**TASK BRIEF**
Only certain lines below are wanted: those starting at the line containing "Definition UnixChannel : IoChannel" and ending at the line containing "Hypothesis Hoff : 0 <= off.", both included, each retyped exactly.

(Records excerpted from a collection)
********

Lemma load_v2 x c sbb maxlen bm j :
  io_ok (x_io x) c -> io_valid K_DEV_JOURNAL sbb -> sb_v2 (c K_DEV_JOURNAL sbb) ->
  load_checks (read_journal x sbb maxlen bm (c K_DEV_JOURNAL sbb)) = (0, j) ->
  exists w, e2fsck_journal_load answer (new_journal x sbb maxlen bm) x = Done ((0, j), x_set_io w x) /\ io_ok w c.
Proof.
  intros Hok Hv (Hm & Ht & Hu) Hl. destruct (io_read_law _ _ _ _ Hok Hv) as (w & Hr & Hok').
  exists w. split; [|done].
  assert (Hbh : ll_rw_block READ (getblk K_DEV_JOURNAL sbb (x_blocksize x)) x
                = Done (mkBh K_DEV_JOURNAL (x_blocksize x) 0 false true sbb (c K_DEV_JOURNAL sbb), x_set_io w x)).
  { unfold ll_rw_block, lift, mbind, J_bind. cbn. by rewrite Hr. }
  unfold e2fsck_journal_load. change (j_sb_buffer (new_journal x sbb maxlen bm))
    with (getblk K_DEV_JOURNAL sbb (x_blocksize x)).
  rewrite (J_bind_done _ _ _ _ _ Hbh). unfold j_superblock. cbn [b_err b_data j_set_sb_buffer j_sb_buffer].
  rewrite decide_False by lia. rewrite decide_False by congruence.
  rewrite Ht. rewrite decide_False, decide_True by done. unfold get. rewrite (J_bind_done _ _ _ _ _ eq_refl).
  rewrite decide_False by lia. rewrite J_ret_bind. rewrite decide_False by (cbn; lia).
  unfold mret, J_ret. by rewrite <- Hl.
Qed.

(** The empty table that [journal_init_revoke] makes. *)
Definition revoke_table0 : jbd2_revoke_table := mkTable 1024 10 (replicate 1024 []).

Lemma init_revoke_ok j :
  journal_init_revoke j 1024 (true, true, (true, true)) = Some (0, j_set_revoke (Some revoke_table0) j).
Proof. done. Qed.
(* ===== verification/JournalUnix.v ===== *)
(** Journal recovery over the block cache: the channel of [UnixIo] is an [IoChannel], and
    without the redo log it keeps the laws, so the theorems of recovery hold of the bytes of
    the device. *)
From Stdlib Require Import ZArith Lia.
From stdpp Require Import base tactics numbers list gmap strings.
From S2P Require Import Prelude Crc32c Os RedoLog RedoLayout RedoWriter RedoOps ExtErr UnixIo UnixIoProofs.
From S2P Require Import Jbd Revoke Crc32Be Buffer Recovery RecoverySpec RecoveryProofs.

(** The channel with the state of the system under it.  The journal is on the file system, so
    both devices are this channel. *)
Abbreviation uworld := (uio * st)%type.

Section unix_channel.
Context `{Checksum}.
Variable redo : bool.
Variable rerr : option (Z -> Z -> list Z -> Z -> Z -> Z -> M (Z * list Z)).
Variable werr : option (Z -> Z -> list Z -> Z -> Z -> Z -> M Z).

Definition UnixChannel : IoChannel uworld := {|
  io_channel_read_blk64 _ b w :=
    match unix_read_blk64 redo rerr werr b 1 w.1 w.2 with
    | Some ((retval, data, u), s) => Some (retval, data, (u, s))
    | None => None
    end;
  io_channel_write_blk64 _ b d w :=
    match unix_write_blk64 redo werr b 1 d w.1 w.2 with
    | Some ((retval, u), s) => Some (retval, (u, s))
    | None => None
    end;
  io_channel_flush _ w :=
    match unix_flush redo werr w.1 w.2 with
    | Some ((retval, u), s) => Some (retval, (u, s))
    | None => None
    end
|}.
End unix_channel.

Section unix_laws.
Context `{Checksum}.
Variable rerr : option (Z -> Z -> list Z -> Z -> Z -> Z -> M (Z * list Z)).
Variable werr : option (Z -> Z -> list Z -> Z -> Z -> Z -> M Z).
Variables bs off nb di : Z.
Hypothesis Hbs : 0 < bs < 2 ^ 16.
Hypothesis Hoff : 0 <= off.
Hypothesis Hnb : 0 < nb.
Hypothesis Hmax : nb * bs + off < 2 ^ 63.

#[local] Instance unix_chan_inst : IoChannel uworld := UnixChannel false rerr werr.

Definition dev_block (D : list Z) (b : Z) : list Z := zslice (loc bs off b) bs D.

(** The logical device [D] behind the cache shows [c]. *)
Definition unix_ok (w : uworld) (c : kdev -> Z -> list Z) : Prop :=
  exists df D, chan bs off nb w.2 w.1 di df D /\ forall k b, 0 <= b < nb -> c k b = dev_block D b.

(** The device itself holds, durably, what the channel shows. *)
Definition unix_durable (w : uworld) : Prop :=
  exists df D, chan bs off nb w.2 w.1 di df D /\ f_synced df = D /\ f_pending df = [].

Lemma block_in b : 0 <= b < nb -> 0 <= loc bs off b /\ loc bs off b + bs <= nb * bs + off.
Proof. unfold loc. nia. Qed.

Lemma chan_size s u df D : chan bs off nb s u di df D -> nb * bs + off <= zlen D.
Proof. intros [_ []]. lia. Qed.

Definition UnixLaws : IoLaws uworld.
Proof.
  refine (Build_IoLaws uworld _ true bs (fun _ b => 0 <= b < nb) (fun _ b => 0 <= b < nb)
            unix_ok unix_durable _ _ _ _).
  - intros w c k b (df & D & Hch & Hc) Hb. rewrite Hc by done. unfold dev_block.
    pose proof (chan_size _ _ _ _ Hch).
    destruct (block_in b Hb). apply zlen_zslice; lia.
  - intros [u s] c k b (df & D & Hch & Hc) Hb. cbn [fst snd] in Hch.
    destruct (unix_read_ok rerr werr bs off nb Hbs Hoff ltac:(lia) Hmax s u di df D b 1 Hch)
      as (s' & u' & df' & Hr & Hch'); [lia..|].
    exists (u', s'). cbn. rewrite Hr. split.
    + rewrite Hc by done. unfold dev_block. by rewrite Z.mul_1_l.
    + by exists df', D.
  - intros [u s] c k b d (df & D & Hch & Hc) Hb Hd. cbn [fst snd] in Hch.
    destruct (unix_write_ok werr bs off nb Hbs Hoff ltac:(lia) Hmax s u di df D b 1 d Hch)
      as (s' & u' & df' & Hr & Hch'); [lia..|].
    exists (u', s'). cbn. rewrite Hr. split; [done|]. exists df'. eexists. split; [exact Hch'|].
    pose proof (chan_size _ _ _ _ Hch) as Hsz.
    destruct (block_in b Hb).
    intros k' b' Hb'. cbn. unfold dev_block.
    destruct (decide (b' = b)) as [->|Hne].
    + rewrite decide_True by (split; [by right|done]). by rewrite zslice_zsplice_eq.
    + rewrite decide_False by (by intros [_ ?]). rewrite Hc by done.
      destruct (block_in b' Hb').
      rewrite zslice_zsplice_disjoint; [done|lia|lia|lia|].
      rewrite Hd. unfold loc. nia.
  - intros [u s] c k (df & D & Hch & Hc). cbn [fst snd] in Hch.
    destruct (unix_flush_ok werr bs off nb Hbs Hoff ltac:(lia) Hmax s u di df D Hch)
      as (s' & u' & df' & Hr & Hch' & Hsy & Hpe).
    exists (u', s'). cbn [io_channel_flush unix_chan_inst UnixChannel fst snd]. rewrite Hr. split; [done|]. split; [by exists df', D|]. intros _. by exists df', D.
Defined.

(** * Recovery on the device *)

(** The channel determines the file and the logical device. *)
Lemma chan_unique s u df1 D1 df2 D2 :
  chan bs off nb s u di df1 D1 -> chan bs off nb s u di df2 D2 -> df1 = df2 /\ D1 = D2.
Proof.
  intros [Hi1 Hc1] [Hi2 Hc2].
  assert (df1 = df2) as <-.
  { pose proof (io_file _ _ _ _ _ _ Hi1). pose proof (io_file _ _ _ _ _ _ Hi2). congruence. }
  split; [done|]. apply list_eq. intros x.
  set (covers := fun k : unix_cache => c_in_use k = true /\
    loc bs off (c_block k) <= Z.of_nat x < loc bs off (c_block k) + bs).
  destruct (decide (Exists covers (u_cache u))) as [He|He].
  - apply Exists_exists in He as (k & Hk & Hu & Hx). apply list_elem_of_lookup in Hk as [i Hk].
    destruct (ck_used _ _ _ _ _ _ Hc1 i k Hk Hu) as (Hb & HD1 & _).
    destruct (ck_used _ _ _ _ _ _ Hc2 i k Hk Hu) as (_ & HD2 & _).
    destruct (block_in _ Hb). apply (zslice_agree (loc bs off (c_block k)) bs); [done|congruence|done].
  - assert (Hno : forall i k, u_cache u !! i = Some k -> c_in_use k = true ->
      ~ (loc bs off (c_block k) <= Z.of_nat x < loc bs off (c_block k) + bs)).
    { intros i k Hk Hu Hx. apply He. apply Exists_exists. exists k. split; [|done]. by eapply list_elem_of_lookup_2. }
    by rewrite (ck_rest _ _ _ _ _ _ Hc1 x Hno), (ck_rest _ _ _ _ _ _ Hc2 x Hno).
Qed.

#[local] Instance unix_laws_inst : IoLaws uworld := UnixLaws.

(** C6: composition of recovery with the block cache of [unix_io.c], with redo mode off, no I/O
    fault, no alignment requirement, no bounce buffer and no write-through ([chan]), the journal
    on the same device: on a log with the committed transactions [ts] on the device, recovery
    through the write-back cache returns 0 and leaves, durably on the device itself, every block as
    the last committed and unrevoked write to it, and all other blocks as they were.  (In redo
    mode the recovered blocks are not kept: [JournalLimits.redo_recovery_undone].) *)
Theorem journal_recover_device j lg ts failed t s u df D :
  chan bs off nb s u di df D -> geom (W := uworld) j ->
  (forall o, in_log j o -> dev_block D (journal_bmap j o).2 = lg o) ->
  table_ok t -> (forall b, revoked_at t b = None) -> j_revoke j = Some t -> j_failed_commit j = 0 ->
  be32_at off_s_start (j_superblock j) <> 0 -> in_log j (be32_at off_s_start (j_superblock j)) ->
  log_at j lg (be32_at off_s_sequence (j_superblock j)) (be32_at off_s_start (j_superblock j)) ts failed ->
  Z.of_nat (length ts) < 2 ^ 31 -> writes_ok (W := uworld) j ts ->
  exists n s' u' df' j', (forall fuel, (n <= fuel)%nat -> journal_recover fuel j (u, s) = Done ((0, j'), (u', s'))) /\
    chan bs off nb s' u' di df' (f_synced df') /\ f_pending df' = [] /\
    forall b, 0 <= b < nb -> dev_block (f_synced df') b = default (dev_block D b) (survivor b ts).
Proof.
  intros Hch Hg Hlg Ht Hn Hr Hf Hpos Hp Hlog Hl Hw.
  set (c := fun (_ : kdev) b => dev_block D b).
  destruct (journal_recover_log j Hg lg ts failed t (u, s) (c K_DEV_FS))
    as (n & [u' s'] & t' & Hrec & (c' & (df1 & D1 & Hch1 & Hc1) & Hfs & _) & (df2 & D2 & Hch2 & Hsy & Hpe) & _); try done.
  { exists c. split; [|done]. exists df, D. done. }
  destruct (chan_unique _ _ _ _ _ _ Hch1 Hch2) as [<- <-].
  exists n, s', u', df1. eexists. split; [exact Hrec|]. split; [by rewrite Hsy|]. split; [done|].
  intros b Hb. rewrite Hsy. specialize (Hfs b). rewrite (Hc1 K_DEV_FS b Hb) in Hfs.
  rewrite Hfs. apply spec_replay_lookup.
Qed.
End unix_laws.
(* ===== verification/GoStrings.v ===== *)
(** What the sources use of the packages strings, strconv and fmt, on ASCII text. *)

From Stdlib Require Import ZArith Lia String Ascii.
From stdpp Require Import base list numbers strings.
From S2P Require Import Prelude.
Open Scope Z_scope.

(** ** Package strings *)

Definition isSpace (c : ascii) : bool :=
  let n := nat_of_ascii c in ((9 <=? n) && (n <=? 13) || (n =? 32))%nat.

Fixpoint trimLeft (s : string) : string :=
  match s with
  | String c s' => if isSpace c then trimLeft s' else s
  | EmptyString => EmptyString
  end.
Definition TrimSpace (s : string) : string := String.rev (trimLeft (String.rev (trimLeft s))).

Definition lowerAscii (c : ascii) : ascii :=
  let n := nat_of_ascii c in if ((65 <=? n) && (n <=? 90))%nat then ascii_of_nat (n + 32) else c.
Fixpoint ToLower (s : string) : string :=
  match s with String c s' => String (lowerAscii c) (ToLower s') | EmptyString => EmptyString end.

Definition EqualFold (a b : string) : bool := String.eqb (ToLower a) (ToLower b).

Fixpoint ContainsStr (s sub : string) : bool :=
  String.prefix sub s || match s with String _ s' => ContainsStr s' sub | EmptyString => false end.

Fixpoint HasSuffix (s suffix : string) : bool :=
  String.eqb s suffix || match s with String _ s' => HasSuffix s' suffix | EmptyString => false end.

(** The text before and after the first [c]: Index with its two slices, SplitN(s, c, 2). *)
Fixpoint Cut (c : ascii) (s : string) : option (string * string) :=
  match s with
  | EmptyString => None
  | String a s' =>
      if Ascii.eqb a c then Some (EmptyString, s')
      else match Cut c s' with Some (x, y) => Some (String a x, y) | None => None end
  end.

Fixpoint Split (c : ascii) (s : string) : list string :=
  match s with
  | EmptyString => [EmptyString]
  | String a s' =>
      if Ascii.eqb a c then EmptyString :: Split c s'
      else match Split c s' with [] => [String a EmptyString] | w :: ws => String a w :: ws end
  end.

(** ** Numbers *)

Definition digitOf (c : ascii) : option Z :=
  let n := Z.of_N (N_of_ascii c) in if (48 <=? n) && (n <=? 57) then Some (n - 48) else None.

Fixpoint parseDigits (s : string) (acc : Z) : option Z :=
  match s with
  | EmptyString => Some acc
  | String c s' => match digitOf c with Some d => parseDigits s' (10 * acc + d) | None => None end
  end.

(** strconv.ParseUint(s, 10, 64); [None] is an error (syntax or range). *)
Definition ParseUint (s : string) : option Z :=
  match s with
  | EmptyString => None
  | _ => match parseDigits s 0 with Some n => if n <? 2 ^ 64 then Some n else None | None => None end
  end.

(** strconv.Atoi: a sign and decimal digits within the range of int. *)
Definition Atoi (s : string) : option Z :=
  let '(neg, t) := match s with
                   | String "-" t => (true, t)
                   | String "+" t => (false, t)
                   | _ => (false, s)
                   end in
  match t with
  | EmptyString => None
  | _ => match parseDigits t 0 with
         | Some n => let v := if neg : bool then - n else n in
                     if (- 2 ^ 63 <=? v) && (v <? 2 ^ 63) then Some v else None
         | None => None
         end
  end.

(** The decimal digit of [0 <= d < 10]. *)
Definition digitChar (d : Z) : ascii := ascii_of_N (Z.to_N (48 + d)).
(** %02d for [0 <= n < 100]. *)
Definition pad2 (n : Z) : string := String (digitChar (n / 10)) (String (digitChar (n mod 10)) EmptyString).

(** ** Lemmas *)

(** [c] does not occur in [s]. *)
Fixpoint lacks (c : ascii) (s : string) : bool :=
  match s with String a s' => negb (Ascii.eqb a c) && lacks c s' | EmptyString => true end.

Lemma append_nil t : (EmptyString ++ t)%string = t.
Proof. done. Qed.
Lemma append_cons a s t : (String a s ++ t)%string = String a (s ++ t).
Proof. done. Qed.

Lemma Cut_lacks c s : lacks c s = true -> Cut c s = None.
Proof.
  induction s as [|a s IH]; [done|]. cbn [Cut lacks]. destruct (Ascii.eqb a c); [done|]. intros H. by rewrite IH.
Qed.

Lemma Cut_app c s t : lacks c s = true -> Cut c (s ++ String c t) = Some (s, t).
Proof.
  induction s as [|a s IH]; rewrite ?append_nil, ?append_cons; cbn [Cut lacks]; [by rewrite Ascii.eqb_refl|]. destruct (Ascii.eqb a c); [done|].
  intros H. by rewrite IH.
Qed.

Lemma lacks_app c s t : lacks c (s ++ t) = lacks c s && lacks c t.
Proof. induction s as [|a s IH]; [done|]. rewrite append_cons. cbn [lacks]. rewrite IH. by destruct (Ascii.eqb a c). Qed.

Lemma Cut_app_late c d s t : lacks c s = true -> c <> d -> Cut c (s ++ String d t) =
  match Cut c t with Some (x, y) => Some ((s ++ String d x)%string, y) | None => None end.
Proof.
  intros Hs Hne. induction s as [|a s IH]; rewrite ?append_nil, ?append_cons; cbn [Cut lacks] in *.
  - destruct (Ascii.eqb_spec d c); [done|]. by destruct (Cut c t) as [[]|].
  - destruct (Ascii.eqb a c); [done|]. rewrite IH by done. by destruct (Cut c t) as [[]|].
Qed.

Lemma HasSuffix_spec s t : HasSuffix s t = true <-> exists p, s = (p ++ t)%string.
Proof.
  induction s as [|a s IH]; cbn [HasSuffix].
  - rewrite orb_false_r, String.eqb_eq. split; [intros <-; by exists ""%string|]. intros [[|? ?] H]; done.
  - rewrite orb_true_iff, String.eqb_eq, IH. split.
    + intros [<-|[p ->]]; [by exists ""%string|by exists (String a p)].
    + intros [[|b p] H]; [by left|right]. injection H as -> ->. by exists p.
Qed.

Lemma length_append s t : String.length (s ++ t) = (String.length s + String.length t)%nat.
Proof. induction s as [|a s IH]; [done|]. rewrite append_cons. cbn [String.length]. by rewrite IH. Qed.

(** What is before the first [c] has no [d], if no [d] comes earlier. *)
Lemma Cut_before c d s : forall x r, Cut c s = Some (x, r) ->
  (forall y r', Cut d s = Some (y, r') -> (String.length x <= String.length y)%nat) -> lacks d x = true.
Proof.
  induction s as [|a s IH]; intros x r Hc Hd; [done|]. cbn [Cut] in Hc, Hd. destruct (Ascii.eqb a c); [by simplify_eq|].
  destruct (Cut c s) as [[x' y']|] eqn:E; [|done]. simplify_eq. cbn [lacks String.length] in *.
  destruct (Ascii.eqb a d) eqn:Ed; [specialize (Hd _ _ eq_refl); cbn in Hd; lia|]. cbn.
  apply (IH _ _ eq_refl). intros y r' Hy. rewrite Hy in Hd. specialize (Hd _ _ eq_refl). cbn in Hd. lia.
Qed.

********

**TASK RESULT**
Definition UnixChannel : IoChannel uworld := {|
  io_channel_read_blk64 _ b w :=
    match unix_read_blk64 redo rerr werr b 1 w.1 w.2 with
    | Some ((retval, data, u), s) => Some (retval, data, (u, s))
    | None => None
    end;
  io_channel_write_blk64 _ b d w :=
    match unix_write_blk64 redo werr b 1 d w.1 w.2 with
    | Some ((retval, u), s) => Some (retval, (u, s))
    | None => None
    end;
  io_channel_flush _ w :=
    match unix_flush redo werr w.1 w.2 with
    | Some ((retval, u), s) => Some (retval, (u, s))
    | None => None
    end
|}.
End unix_channel.

Section unix_laws.
Context `{Checksum}.
Variable rerr : option (Z -> Z -> list Z -> Z -> Z -> Z -> M (Z * list Z)).
Variable werr : option (Z -> Z -> list Z -> Z -> Z -> Z -> M Z).
Variables bs off nb di : Z.
Hypothesis Hbs : 0 < bs < 2 ^ 16.
Hypothesis Hoff : 0 <= off.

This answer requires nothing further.